For no other reason than reading it was Mother’s Day soon.
Previously, whenever I was asked what I would like for Mother’s Day: all I requested is for all my family to spend time together. Usually it’s a lunch, or Terry cooks something and then I take a photo whilst everyone protests and rolls their eyes (but they secretly like it).
Not happening this year. Covid19 made sure that there shall be no hugs or sitting together around the table, enjoying my family with a heart overflowing with pride. We are all trying to do the right thing and stay home as much as possible. But FaceTime is just not going to cut it.
I am also realising that planning to go and see my mum in Holland next year might be a waste of time. Who knows when international flights will be back on track? I regret not having been to see her earlier.
So today I cried. Big, fat teardrops rolling down my face. Snotty, ugly crying, so hard that I had to pull the car over to the side of the road and just let it all out.
It took me completely by surprise, but I think it’s a build up of so many things: the fear of the unknown. The job insecurities and the realisation of the state of the whole world. The. whole. friggin. world.
I know I am not the only one, who feels sorry for herself today. It is ok to be sad/upset/angry. Whichever way we are feeling is ok. The world has never seen anything like this, so there is no right or wrong way to feel. It’s just the way you feel, we are all stumbling around in the dark.
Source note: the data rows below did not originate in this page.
Lemma query_chain_reported_at_producer_witness :
  filter (λ d, anchor d = [0; 0; 0; 0; 0; 0; 0; 1]) (lint unit_chain_query)
    = [mkDiagnostic [0; 0; 0; 0; 0; 0; 0; 1] MESSAGE] ∧
  count_at [0; 1] (lint unit_chain_query) = 0.
Proof.
  pose proof (query_chain_reported_at_producer unit_chain_query
    (before unit_chain_query 16) (visited unit_chain_query 16)
    (after unit_chain_query 16) ["map"; "andThen"] "isOk"
    (step_frames chain0 "map" [Identifier "f"] ++
     step_frames chain1 "andThen" [Identifier "g"] ++
     step_frames chain2 "isOk" [] ++ [])
    (method chain2 "isOk" [])
    (drop 6 (up (visited unit_chain_query 16)))) as H.
  destruct H as [Hone Hnone];
    [reflexivity | by vm_compute | reflexivity | repeat constructor
    | repeat constructor | | reflexivity | reflexivity | reflexivity |].
  - not_listed.
  - split; [exact Hone|].
    exact (Hnone (step_frames chain0 "map" [Identifier "f"] ++
                  step_frames chain1 "andThen" [Identifier "g"] ++
                  [mkFrame (MemberExpression chain2 (Identifier "isOk")) 0])
                 (mkFrame (method chain2 "isOk" []) 0) [] eq_refl).
Defined.

(** C3, as written: every producing call whose chain ends in a method that
    is not a handling one is reported once.  A chain that is returned, or
    one that is an argument of a call that is handled in turn, refutes it:
    the producing call is then exempt. *)
Lemma every_query_chain_reported_fails : ¬ every_query_chain_reported.
Proof.
  intros Hall.
  pose proof (Hall unit_return_query
    (before unit_return_query 14) (visited unit_return_query 14)
    (after unit_return_query 14) [] "isOk"
    (step_frames chain0 "isOk" [] ++ [])
    (drop 2 (up (visited unit_return_query 14)))) as H.
  assert (Hzero : count_at (path (visited unit_return_query 14))
                    (lint unit_return_query) = 0) by by vm_compute.
  rewrite Hzero in H. discriminate H;
    [reflexivity | by vm_compute | reflexivity | repeat constructor
    | constructor |].
  not_listed.
Qed.

(** C4.  A producing call on the direct path to a return statement or to
    the expression body of an arrow function, through wrappers that are
    neither blocks nor function declarations or expressions, is delegated
    and not reported. *)
Theorem delegated_not_reported root pre node post :
  traverse [] root = pre ++ node :: post →
  producing (tracker_before pre) (here node) = true →
  in_delegated_position (up node) →
  isInReturnContext node = true ∧ count_at (path node) (lint root) = 0.
Proof.
  intros Ht _ Hpos. split.
  - destruct Hpos as (ws & f & rest & Hup & Hws & Hf).
    rewrite isInReturnContext_delegated, Hup. by apply delegated_through.
  - by rewrite (count_at_visited _ _ _ _ Ht), delegated_position_not_flagged.
Qed.

Lemma delegated_not_reported_witness :
  count_at [0; 0; 0; 0; 0; 1] (lint unit_return) = 0 ∧
  count_at [0; 0; 1; 1; 0; 1] (lint unit_arrow) = 0.
Proof.
  split.
  - apply (delegated_not_reported unit_return
             (before unit_return 14) (visited unit_return 14)
             (after unit_return 14)); [reflexivity | by vm_compute |].
    exists (take 2 (up (visited unit_return 14))),
      (mkFrame (ReturnStatement (Some (method (call "ok" [Identifier "x"])
                                          "map" [Identifier "g"]))) 0),
      (drop 3 (up (visited unit_return 14))).
    split_and!; [reflexivity | vm_compute; repeat constructor | by left].
  - apply (delegated_not_reported unit_arrow
             (before unit_arrow 16) (visited unit_arrow 16)
             (after unit_arrow 16)); [reflexivity | by vm_compute |].
    exists (take 2 (up (visited unit_arrow 16))),
      (mkFrame (ArrowFunctionExpression [Identifier "a"]
                  (method (call "ok" [Identifier "a"]) "map"
                     [Identifier "g"])) 1),
      (drop 3 (up (visited unit_arrow 16))).
    split_and!; [reflexivity | vm_compute; repeat constructor | by right].
Defined.

(** C5, as amended.  A producing call inside a conditional or loop body
    (between the call and the nearest block or function boundary there is
    neither a return statement nor an arrow function entered through its
    body) that is not immediately handled is reported exactly once.  What
    lies beyond that boundary, an unrelated return of the enclosing function
    included, plays no part: the walk of [isInReturnContext] stops there. *)
Theorem conditional_body_reported root pre node post ws b rest :
  traverse [] root = pre ++ node :: post →
  producing (tracker_before pre) (here node) = true →
  up node = ws ++ b :: rest →
  Forall (λ w, is_return (fnode w) = false ∧ enters_body w = false) ws →
  is_boundary (fnode b) = true →
  isImmediatelyHandled node = false →
  count_at (path node) (lint root) = 1 ∧
  ∀ rest', isInReturnContext (mkLoc (here node) (ws ++ b :: rest')) = false.
Proof.
  intros Ht Hprod Hup Hws Hb Hhandled. split.
  - rewrite (count_at_visited _ _ _ _ Ht), flagged_classified, Hprod.
    unfold isImmediatelyHandled in Hhandled. rewrite Hhandled, Hup.
    by rewrite delegated_plain.
  - intros rest'. rewrite isInReturnContext_delegated. simpl.
    by apply delegated_plain.
Qed.

Lemma conditional_body_reported_witness :
  count_at [0; 0; 1; 0; 1; 1] (lint unit_conditional) = 1 ∧
  count_at [0; 1; 1; 1; 1] (lint unit_conditional) = 1.
Proof.
  split.
  - refine (proj1 (conditional_body_reported unit_conditional
             (before unit_conditional 16) (visited unit_conditional 16)
             (after unit_conditional 16)
             (take 1 (up (visited unit_conditional 16))) (mkFrame if_body 0)
             (drop 2 (up (visited unit_conditional 16))) _ _ _ _ _ _));
      [reflexivity | by vm_compute | reflexivity
      | vm_compute; repeat constructor | reflexivity | reflexivity].
  - refine (proj1 (conditional_body_reported unit_conditional
             (before unit_conditional 22) (visited unit_conditional 22)
             (after unit_conditional 22)
             (take 2 (up (visited unit_conditional 22)))
             (mkFrame function_body 1)
             (drop 3 (up (visited unit_conditional 22))) _ _ _ _ _ _));
      [reflexivity | by vm_compute | reflexivity
      | vm_compute; repeat constructor | reflexivity | reflexivity].
Defined.

(** C5, as written: every producing call inside a conditional or loop body
    and off any return path is reported once.  A call that is handled on
    the spot refutes it. *)
Lemma every_conditional_call_reported_fails : ¬ every_conditional_call_reported.
Proof.
  intros Hall.
  pose proof (Hall unit_conditional_handled
    (before unit_conditional_handled 18) (visited unit_conditional_handled 18)
    (after unit_conditional_handled 18)
    (take 3 (up (visited unit_conditional_handled 18)))
    (mkFrame if_body_handled 0)
    (drop 4 (up (visited unit_conditional_handled 18)))) as H.
  assert (Hzero : count_at (path (visited unit_conditional_handled 18))
                    (lint unit_conditional_handled) = 0) by by vm_compute.
  rewrite Hzero in H. discriminate H;
    [reflexivity | by vm_compute | | reflexivity
    | vm_compute; repeat constructor | reflexivity].
  exists (mkFrame (Other "IfStatement" [Identifier "c"; if_body_handled]) 1),
    "IfStatement", [Identifier "c"; if_body_handled].
  split_and!; [vm_compute; do 4 right; left | reflexivity | left].
Qed.

(** C6.  A construction of [Ok] or [Err] that stands as a statement of its
    own is reported exactly once, whatever the tracker holds before or
    during the unit, and every diagnostic of the rule carries the same
    message. *)
Theorem constructor_statement_reported imports root pre node post name args :
  traverse [] root = pre ++ node :: post →
  here node = NewExpression (Identifier name) args →
  name = "Ok" ∨ name = "Err" →
  bare_statement node = true →
  let ds := reports (run (mkState imports []) root) in
  filter (λ d, anchor d = path node) ds
    = [mkDiagnostic (path node)
         "Result must be handled with either match, unwrapOr, or _unsafeUnwrap"] ∧
  ∀ d, d ∈ ds →
    message d
    = "Result must be handled with either match, unwrapOr, or _unsafeUnwrap".
Proof.
  intros Ht Hhere Hname Hstmt ds. split; [|intros d; apply reports_message].
  apply single_diagnostic; [|intros d; apply reports_message].
  subst ds. rewrite (count_at_visited_from _ _ _ _ _ Ht).
  rewrite statement_flagged, Hhere by done.
  by destruct Hname as [-> | ->].
Qed.

Lemma constructor_statement_reported_witness :
  filter (λ d, anchor d = [0; 3]) (lint unit_three)
  = [mkDiagnostic [0; 3]
       "Result must be handled with either match, unwrapOr, or _unsafeUnwrap"].
Proof.
  apply (constructor_statement_reported ∅ unit_three
           (before unit_three 18) (visited unit_three 18)
           (after unit_three 18) "Ok" [Identifier "z"]);
    [reflexivity | reflexivity | by left | reflexivity].
Defined.

(** C7.  A call of a bare identifier whose lower-cased name contains
    "result" and is not on the exclusion list is reported exactly once when
    it stands as a statement of its own, whatever the tracker holds; a call
    whose callee name is on the exclusion list is never reported. *)
Theorem heuristic_statement_reported imports root pre node post name args :
  traverse [] root = pre ++ node :: post →
  here node = CallExpression (Identifier name) args →
  (str_includes "result" (toLowerCase name) = true →
   name ∉ EXCLUDED_NAMES →
   bare_statement node = true →
   count_at (path node) (reports (run (mkState imports []) root)) = 1) ∧
  (name ∈ EXCLUDED_NAMES →
   count_at (path node) (reports (run (mkState imports []) root)) = 0).
Proof.
  intros Ht Hhere. rewrite (count_at_visited_from _ _ _ _ _ Ht). split.
  - intros Hres Hex Hstmt. rewrite statement_flagged, Hhere by done. simpl.
    unfold is_heuristic_name. rewrite Hres.
    destruct (not_excluded name) eqn:He.
    + by rewrite orb_true_r.
    + by apply not_excluded_spec in He.
  - intros Hex. rewrite flagged_classified, Hhere. simpl.
    destruct (excluded_not_flagged _ Hex) as [-> ->].
    by rewrite andb_false_r.
Qed.

Lemma heuristic_statement_reported_witness :
  count_at [0; 0] (lint unit_heuristic) = 1 ∧
  count_at [0; 1] (lint unit_heuristic) = 0.
Proof.
  split.
  - apply (heuristic_statement_reported ∅ unit_heuristic
             (before unit_heuristic 2) (visited unit_heuristic 2)
             (after unit_heuristic 2) "getResult" []);
      [reflexivity | reflexivity | reflexivity | | reflexivity].
    not_listed.
  - apply (heuristic_statement_reported ∅ unit_heuristic
             (before unit_heuristic 5) (visited unit_heuristic 5)
             (after unit_heuristic 5) "checkResult" [Identifier "t"]);
      [reflexivity | reflexivity |].
    do 4 right. left.
Defined.

(** C8.  The diagnostics of a unit do not depend on the units the same
    rule instance went through before: entering the [Program] node empties
    the tracker, so the unit is linted as if by a fresh instance, whatever
    the tracker held and in whatever order two units are taken. *)
Theorem no_cross_unit_leakage (imports : gset string) (a b : list Node) :
  neverthrowImports (visit (mkState imports []) (mkLoc (Program b) [])) = ∅ ∧
  reports (run (mkState imports []) (Program b)) = lint (Program b) ∧
  lint_units imports [Program a; Program b] = [lint (Program a); lint (Program b)] ∧
  lint_units imports [Program b; Program a] = [lint (Program b); lint (Program a)].
Proof.
  split_and!; [done | by rewrite run_Program | |];
    simpl; unfold lint; by rewrite !(run_Program _ a), !(run_Program _ b).
Qed.

(** C9.  In one traversal no node is the anchor of more than one
    diagnostic, whatever the tracker held at the start. *)
Theorem one_diagnostic_per_node (imports : gset string) (root : Node)
    (p : list nat) :
  (count_at p (reports (run (mkState imports []) root)) ≤ 1)%nat.
Proof. apply count_at_le_1. Qed.

(** C10.  A call picked by the naming heuristic enjoys the same two
    exemptions as the factory and constructor producers: in a delegated
    position, or followed by an invoked handling method, it is not
    reported. *)
Theorem heuristic_call_exempted root pre node post name args :
  traverse [] root = pre ++ node :: post →
  here node = CallExpression (Identifier name) args →
  is_heuristic_name name = true →
  in_delegated_position (up node) ∨ followed_by_handler (up node) →
  count_at (path node) (lint root) = 0.
Proof.
  intros Ht _ _ Hpos. rewrite (count_at_visited _ _ _ _ Ht).
  destruct Hpos as [Hd | Hh].
  - by rewrite delegated_position_not_flagged.
  - by rewrite followed_by_handler_not_flagged.
Qed.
I am trying to see the positives: they are there: I can see the earth bloom from people staying home. I can see and admire how inventive and resourceful people have become in order to survive. I can see community spirit thriving.
There are so many positives, I know. But it is those little things we always took for granted that are now gone: the hugs, the handshakes, the kisses. That hurts. It is not the same talking to someone emphatically, without putting a hand on someone’s arm. It’s not the same.
That’s why I was crying. For how it was, how it is, and the not knowing of how it will be.